El primer paso fue garantizar el acceso al agua mediante pozos tubulares alimentados con energías limpias. Sobre esa base, Benavides plantó los primeros cercos vivos de huarango, un árbol nativo del desierto peruano capaz de captar humedad de capas subterráneas profundas, cuyas raíces ayudan a estabilizar el suelo, reducir el impacto del viento y crear un microclima favorable para que otras especies puedan establecerse.

Por qué las llamas (y no maquinaria) fueron la pieza clave

Llamas
© Mauricio Gutiérrez – Unsplash

En 2010, con el objetivo de recuperar la fertilidad del terreno sin químicos ni maquinaria pesada, Benavides incorporó cuatro llamas provenientes de Lircay, en las alturas de la sierra de Huancavelica. Desde la época colonial, estos animales, centrales en la cultura andina, habían desaparecido por completo de la costa peruana.

Las llamas fueron trasladadas de manera estratégica por distintos sectores del desierto. Su paso ayudó a compactar y airear la arena, mientras que sus excrementos aportaron nutrientes esenciales para un suelo que llevaba años degradado. Al alimentarse mediante un pastoreo suave, además, favorecieron el crecimiento de nuevas plantas sin destruir sus raíces, algo que el ganado tradicional no logra hacer de la misma manera.

De 4 a 60 llamas: una manada única en la costa peruana

Aquel grupo inicial de cuatro ejemplares se transformó en una manada de más de 60 llamas completamente adaptadas al clima costero, convirtiendo a Samaca en el único lugar de la costa de Perú donde se cría este camélido andino. Hoy los animales cumplen una doble función: son una atracción para los visitantes del fundo y siguen siendo una pieza activa dentro del proceso de restauración ecológica del terreno.

Qué se cosecha hoy en lo que antes era arena pura

La antigua pampa árida de Ocucaje se transformó progresivamente en un bosque seco vivo y un oasis agroecológico, gracias a la reforestación con huarangos y otras especies nativas como molles y datileras.
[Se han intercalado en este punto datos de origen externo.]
Lemma blob_at_slot s size slot : VirtioSafe.conf s -> d_slot s = 65536 -> slot = 0 \/ 1 <= slot < 256 /\ 0 <= size <= 65536 ->
  exists n, let o := if (slot =? 0) || (size =? 0) then None else Some (slot * 65536) in
    blob_at s (u32 size) (u32 slot) = (o, n) /\ (slot <> 0 -> n = size) /\ VirtioSafe.span_ok 65536 (o, n).
Proof.
  intros (C1 & C2 & C3 & C4) Hs [->|[H1 H2]].
  - unfold blob_at. case_if; eexists; by split_and!.
  - exists size. split_and!; [|done|by case_if; [|exists slot; unfold NVKVM_SHM_NSLOTS; lia]]. unfold blob_at. rewrite !u32_small by lia. replace (slot =? 0) with false by lia. cbn [orb]. case_if.
    + replace (size =? 0) with false by lia. unfold slot_blob, slot_valid, NVKVM_SHM_NSLOTS, slot_ptr in *. rewrite Hs in *. rewrite C2.
      replace (1 <=? slot) with true by lia. replace (slot <? 256) with true by lia. cbn [andb negb]. replace (65536 <? size) with false by lia.
      rewrite (u64_small (slot * 65536)) by lia. rewrite u64_small by lia. by replace (256 * 65536 <? slot * 65536 + size) with false by lia.
    + replace (size =? 0) with true by lia. done.
Qed.

Definition fetched_of (s : dev) (o : option Z) (n : Z) : list Z :=
  match o with Some off => fit (Z.to_nat n) (drop (Z.to_nat off) (d_mem s)) | None => [] end.
Definition stored_of (m : list Z) (o : option Z) (d : list Z) : list Z := match o with Some off => wr off d m | None => m end.

Lemma run_cons s v l s1 x1 : step s v = (s1, x1) -> run s (v :: l) = (fst (run s1 l), x1 ++ snd (run s1 l)).
Proof. intros H. cbn [run]. rewrite H. by destruct (run s1 l). Qed.

(** The turns of a pool thread on the work [i], one by one. *)
Section turns.
Context (i : Z) (e : elem) (hdr req : list Z) (ps az : Z) (wp wa : option Z) (resp p a : list Z) (He : q_id e = i).
Definition at_stage (n : stage) (pp pa r : list Z) : work := Work e hdr true req ps az wp wa n pp pa r.

Lemma turn_fetch_p s : d_works s !! i = Some (at_stage WFetchP [] [] []) ->
  exists x, step s (EWork i resp p a) = (set_works s (<[i := at_stage WFetchA (fetched_of s wp ps) [] []]> (d_works s)), x).
Proof. intros H. cbn [step]. rewrite H. unfold work_step, at_stage. cbn [w_at w_p]. destruct wp; by eexists. Qed.

Lemma turn_fetch_a s pp : d_works s !! i = Some (at_stage WFetchA pp [] []) ->
  exists x, step s (EWork i resp p a) = (set_works s (<[i := at_stage WCall pp (fetched_of s wa az) []]> (d_works s)), x).
Proof. intros H. cbn [step]. rewrite H. unfold work_step, at_stage. cbn [w_at w_a]. destruct wa; by eexists. Qed.

Lemma turn_call s pp pa : d_works s !! i = Some (at_stage WCall pp pa []) ->
  step s (EWork i resp p a) =
    (set_works s (<[i := at_stage WStoreP (fit (length pp) p) (fit (length pa) a) (fit 24 resp)]> (d_works s)), [ACall i req pp pa]).
Proof. intros H. cbn [step]. rewrite H. unfold work_step, at_stage. cbn. by rewrite He. Qed.
(* ===== verification/MmapReq.v ===== *)
(** * MmapReq: mapping a handle into an isolate and into the guest

    Models the request [nvkvm_req_mmap_on_isolate] of
    [src/qemu/nvkvm_isolate_handlers.c] with the calls it makes
    ([nvkvm_window_restore_anon] of [nvkvm_mmap_host.c], [nvkvm_isolate_mmap] of
    [nvkvm_isolate.c]), over the state the teardown paths of [Teardown] share:
    the mapping table, the memory slots, the guest physical window with its
    quarantine, and the windows of the isolates.  The kernel's and the isolate's
    answers are fields of [mmap_env].  What is mapped at an address of QEMU's
    reservation of the window is [backing], which the calls of a request change in
    the order they are made; whether the kernel performs a [MAP_FIXED] is an answer
    to each call. *)
From S2P Require Import Prelude Extents KvmSlots GpaLayout SparseWin IsoWindow IsoMmap Handles Teardown Isolates Sessions.

Module MmapReq.
Import KvmSlots GpaLayout SparseWin IsoWindow IsoMmap Handles Teardown Isolates Sessions.

Definition PROT_READ : Z := 1.
Definition PROT_WRITE : Z := 2.
Definition MAP_SHARED : Z := 1.
Definition MAP_PRIVATE : Z := 2.
Definition MAP_FAILED : Z := W64 - 1.

(** ** Requests, answers, calls *)
Record mmap_req := MmapRq {
  mq_isolate : Z; mq_handle : Z; mq_gva : Z; mq_offset : Z; mq_length : Z;
  mq_prot : Z; mq_flags : Z; mq_session : Z
}.
Record mmap_resp := MmapRs { mr_status : Z; mr_token : Z; mr_gpa : Z; mr_length : Z }.

(** [me_mmap] is 0 or the errno of the device [mmap]; [me_mprotect] says that
    [mprotect] succeeded; [me_rc] and [me_info] answer the memslot ioctl and
    WINDOW_INFO; [me_ret] and [me_va] are the isolate's answer to MMAP;
    [me_mid] is what other threads do to the handle table before it is read the
    second time. *)
Record mmap_env := MmapEnv {
  me_rc : Z; me_mmap : Z; me_mprotect : bool; me_mid : nvkvm_handle_table -> nvkvm_handle_table;
  me_info : option (Z * Z); me_ret : Z; me_va : Z
}.

(** Calls into the kernel and the isolate, in the order they are made. *)
Inductive call :=
| MapDevice (va len prot fd off errno : Z)
| Prefault (va len : Z)
| StubMmap (isolate handle va len off prot flags : Z)
| Undo (e : effect).

(** The [mmap] it makes.  It can fail, which is logged and returned; every caller
    ignores the result, so the answer matters only for what is mapped ([apply_call]). *)
Definition nvkvm_window_restore_anon (qva len : Z) : list call :=
  if (qva =? 0) || (qva =? MAP_FAILED) || (len =? 0) then []
  else [Undo (RestoreAnon qva len)].

(** ** The request *)
Definition fail (status : Z) : mmap_resp := MmapRs status 0 0 0.

(** A device before [nvkvm_sparse_init]. *)
Definition sparse0 : sparse := Sparse (Layout 0 0 0 0 0 0 0 0 0 0 0 0 0 false) None 0 0 0 0 (-1) false [].
Definition dev_of (g : gstate) (nv : Z) : sparse := default sparse0 (g_dev g !! nv).
Definition set_dev (g : gstate) (nv : Z) (s : sparse) : gstate :=
  GState (<[nv := s]> (g_dev g)) (g_quar g) (g_bytes g).

(** The checks before anything is allocated: the handle, or the error. *)
Definition mmap_check (v : Sessions.vm) (sparse_size : Z) (q : mmap_req) : nvkvm_handle + Z :=
  match nvkvm_handle_get (v_handles v) (mq_handle q) with
  | None => inr EBADF
  | Some h =>
      if h_fd h <? 0 then inr EBADF
      else if negb (session_has_isolate v (mq_session q) (mq_isolate q)) then inr EPERM
      else
        let obj_end := page_up (h_size h) in
        if (h_type h =? NVKVM_HANDLE_TYPE_MEMORY) &&
           ((obj_end <? h_size h) || (obj_end <? mq_offset q) || (obj_end ⊖ mq_offset q <? mq_length q))
        then inr EINVAL
        else if (mq_length q =? 0) || (sparse_size <? mq_length q) then inr EINVAL
        else inl h
  end.

Definition mask_prot (q : mmap_req) : Z := mq_prot q & (Z.lor PROT_READ PROT_WRITE).
Definition mask_flags (q : mmap_req) : Z :=
  let f := mq_flags q & (Z.lor MAP_SHARED MAP_PRIVATE) in if f =? 0 then MAP_SHARED else f.

Definition gpa_alloc (nv kvm_fd rc : Z) (h : host) (regs : gmap Z region) (len : Z) : host * gmap Z region * Z :=
  let '(kv, s, gpa) := nvkvm_sparse_gpa_alloc kvm_fd rc (KvmSlots.Vm (hs_pool h) regs) (dev_of (hs_gpa h) nv) len in
  (Host (hs_mm h) (vm_pool kv) (set_dev (hs_gpa h) nv s) (hs_win h), vm_regions kv, gpa).
Definition free_extent (nv : Z) (h : host) (gpa len : Z) : host :=
  Host (hs_mm h) (hs_pool h) (nvkvm_sparse_gpa_free (hs_gpa h) nv gpa len) (hs_win h).

(** [nvkvm_sparse_gpa_alloc] and [nvkvm_gpa_to_vmm_va]; a target that is NULL
    gives the extent back. *)
Definition take_extent (nv kvm_fd rc : Z) (h : host) (regs : gmap Z region) (len : Z)
    : host * gmap Z region * option (Z * Z) :=
  let '(h1, regs1, gpa) := gpa_alloc nv kvm_fd rc h regs len in
  if gpa =? 0 then (h1, regs1, None)
  else
    match nvkvm_gpa_to_vmm_va (dev_of (hs_gpa h1) nv) gpa len with
    | Some target => (h1, regs1, Some (gpa, target))
    | None => (free_extent nv h1 gpa len, regs1, None)
    end.

Definition set_win (h : host) (w : win_table) : host := Host (hs_mm h) (hs_pool h) (hs_gpa h) w.

(** The in-window branch: 0 or the errno, and the calls. *)
Definition map_device (q : mmap_req) (env : mmap_env) (fd target len : Z) : Z * list call :=
  let want_write := negb (mask_prot q & PROT_WRITE =? 0) in
  let m := MapDevice target len (if want_write then Z.lor PROT_READ PROT_WRITE else PROT_READ) fd
             (mq_offset q) (me_mmap env) in
  if negb (me_mmap env =? 0) then (me_mmap env, m :: nvkvm_window_restore_anon target len)
  else
    (0, m :: Prefault target len ::
        (if want_write && negb (me_mprotect env) then nvkvm_window_restore_anon target len else [])).

(** Validity and the round trip; the address is meaningful only for result 0. *)
Definition nvkvm_isolate_mmap (t : nvkvm_isolate_table) (id ret va : Z) (c : call) : Z * Z * list call :=
  if bad_iso id || negb (mine id (iso_at t id) && i_alive (iso_at t id)) then (- ENOENT, 0, [])
  else (ret, if ret =? 0 then va else 0, [c]).

(** Placing the mirror and asking the isolate for it: the new windows, [ret],
    [stub_va] and the calls. *)
Definition stub_mirror (t : nvkvm_isolate_table) (w : win_table) (q : mmap_req) (env : mmap_env)
    (len : Z) (contig : bool) : win_table * Z * Z * list call :=
  let iso := mq_isolate q in
  let '(w1, place) := nvkvm_win_place (me_info env) w iso (mq_gva q) len contig in
  if place =? 0 then (w1, - ENOMEM, 0, [])
  else
    let '(ret, va, cs) := nvkvm_isolate_mmap t iso (me_ret env) (me_va env)
                            (StubMmap iso (mq_handle q) place len (mq_offset q) (mask_prot q) (mask_flags q)) in
    let lied := (ret =? 0) && negb (va =? 0) && negb (va =? place) in
    let cs := cs ++ (if lied then [Undo (StubMunmap iso place len)] else []) in
    let ret := if lied then - EPROTO else ret in
    if ret <? 0 then (nvkvm_win_unplace w1 iso place len, ret, va, cs)
    else (w1, ret, if va =? 0 then place else va, cs).

(** Recording the mapping, and undoing it when the table is full. *)
Definition record_mapping (nv : Z) (h : host) (q : mmap_req) (stub_va qva len gpa : Z) (mirrored : bool)
    : host * mmap_resp * list call :=
  let iso := mq_isolate q in
  let '(mm, token) := iso_mmap_alloc (hs_mm h) iso (mq_gva q) stub_va qva len NVKVM_IN_WINDOW_SLOT gpa
                        mirrored (mq_handle q) in
  let h := Host mm (hs_pool h) (hs_gpa h) (hs_win h) in
  if token =? 0 then
    let mir := mirrored && negb (stub_va =? 0) in
    let w := if mir then nvkvm_win_unplace (hs_win h) iso stub_va len else hs_win h in
    (free_extent nv (set_win h w) gpa len, fail ENOMEM,
     (if mir then [Undo (StubMunmap iso stub_va len)] else []) ++ nvkvm_window_restore_anon qva len)
  else (h, MmapRs 0 token gpa len, []).

(** From the allocated extent on. *)
Definition mmap_extent (nv : Z) (v : Sessions.vm) (h : host) (q : mmap_req) (env : mmap_env)
    (hd : nvkvm_handle) (len gpa target : Z) : host * mmap_resp * list call :=
  let '(err, cs) := if h_dev hd =? NVKVM_DEV_UVM then (0, []) else map_device q env (h_fd hd) target len in
  if negb (err =? 0) then (free_extent nv h gpa len, fail err, cs)
  else
    let hd2 := nvkvm_handle_get (me_mid env (v_handles v)) (mq_handle q) in
    let mirror := match hd2 with Some x => negb (h_dev x =? NVKVM_DEV_UVM) | None => true end in
    let contig := match hd2 with Some x => h_type x =? NVKVM_HANDLE_TYPE_MEMORY | None => false end in
    let '(w, ret, stub_va, cs2) :=
      if mirror then stub_mirror (v_isos v) (hs_win h) q env len contig else (hs_win h, 0, 0, []) in
    let h := set_win h w in
    if ret <? 0 then
      (free_extent nv h gpa len, fail (- ret), cs ++ cs2 ++ nvkvm_window_restore_anon target len)
    else
      let '(h', r, cs3) := record_mapping nv h q stub_va target len gpa mirror in (h', r, cs ++ cs2 ++ cs3).

Definition set_host (v : Sessions.vm) (t : nvkvm_handle_table) (h : host) : Sessions.vm :=
  Sessions.Vm (v_isos v) t (v_sessions v) (v_mapva v) (v_va v) h.

Definition nvkvm_req_mmap_on_isolate (nv kvm_fd : Z) (v : Sessions.vm) (regs : gmap Z region)
    (q : mmap_req) (env : mmap_env) : Sessions.vm * gmap Z region * mmap_resp * list call :=
  let h := v_host v in
  match mmap_check v (sw_size (dev_of (hs_gpa h) nv)) q with
  | inr e => (v, regs, fail e, [])
  | inl hd =>
      let len := page_up (mq_length q) in
      if (len =? 0) || (sw_size (dev_of (hs_gpa h) nv) <? len) then (v, regs, fail EINVAL, [])
      else
        match take_extent nv kvm_fd (me_rc env) h regs len with
        | (h1, regs1, None) => (set_host v (v_handles v) h1, regs1, fail ENOMEM, [])
        | (h1, regs1, Some (gpa, target)) =>
            let '(h2, r, cs) := mmap_extent nv v h1 q env hd len gpa target in
            (set_host v (me_mid env (v_handles v)) h2, regs1, r, cs)
        end
  end.

(** ** What is mapped in QEMU's reservation of the window

    A [MAP_FIXED] that fails may have unmapped what was there ([Lost]) or not
    ([Kept]). *)
Inductive backing := Anon | Dev (fd off : Z) | Hole.
#[export] Instance backing_eq_dec : EqDecision backing.
Proof. solve_decision. Defined.
Inductive fixed := Done | Lost | Kept.

Definition within (va len x : Z) : bool := (va <=? x) && (x <? va + len).
Definition failed_fixed (a : fixed) (old : backing) : backing := match a with Kept => old | _ => Hole end.
Definition apply_call (a : fixed) (b : Z -> backing) (c : call) : Z -> backing :=
  match c with
  | MapDevice va len _ fd off errno => fun x =>
      if within va len x then if errno =? 0 then Dev fd (off + (x - va)) else failed_fixed a (b x) else b x
  | Undo (RestoreAnon va len) => fun x =>
      if within va len x then match a with Done => Anon | _ => failed_fixed a (b x) end else b x
  | Undo (Munmap va len) => fun x => if within va len x then Hole else b x
  | _ => b
  end.

(** [ans i] answers the [i]-th call. *)
Fixpoint apply_calls (ans : nat -> fixed) (cs : list call) (b : Z -> backing) : Z -> backing :=
  match cs with
  | [] => b
  | c :: r => apply_calls (fun i => ans (S i)) r (apply_call (ans O) b c)
  end.

(** The ranges whose anonymous memory could not be put back: what the source reports
    as a hole in the window. *)
Fixpoint hurts (ans : nat -> fixed) (cs : list call) : list ext :=
  match cs with
  | [] => []
  | c :: r =>
      match c, ans O with
      | Undo (RestoreAnon va len), (Lost | Kept) => [Ext va len]
      | _, _ => []
      end ++ hurts (fun i => ans (S i)) r
  end.
Definition hurt (l : list ext) (x : Z) : Prop := exists e, e ∈ l /\ within (e_off e) (e_len e) x = true.

End MmapReq.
El paisaje desértico recuperó biodiversidad y capacidad productiva: hoy el suelo restaurado permite cultivar y procesar pallares, frejoles, aceitunas para aceite de oliva extra virgen y hasta pecanas, bajo un modelo basado en comercio justo y respeto por los ciclos naturales. El fundo además produce miel de 80 colmenas que se alimentan de la floración nativa, incluida la del propio huarango.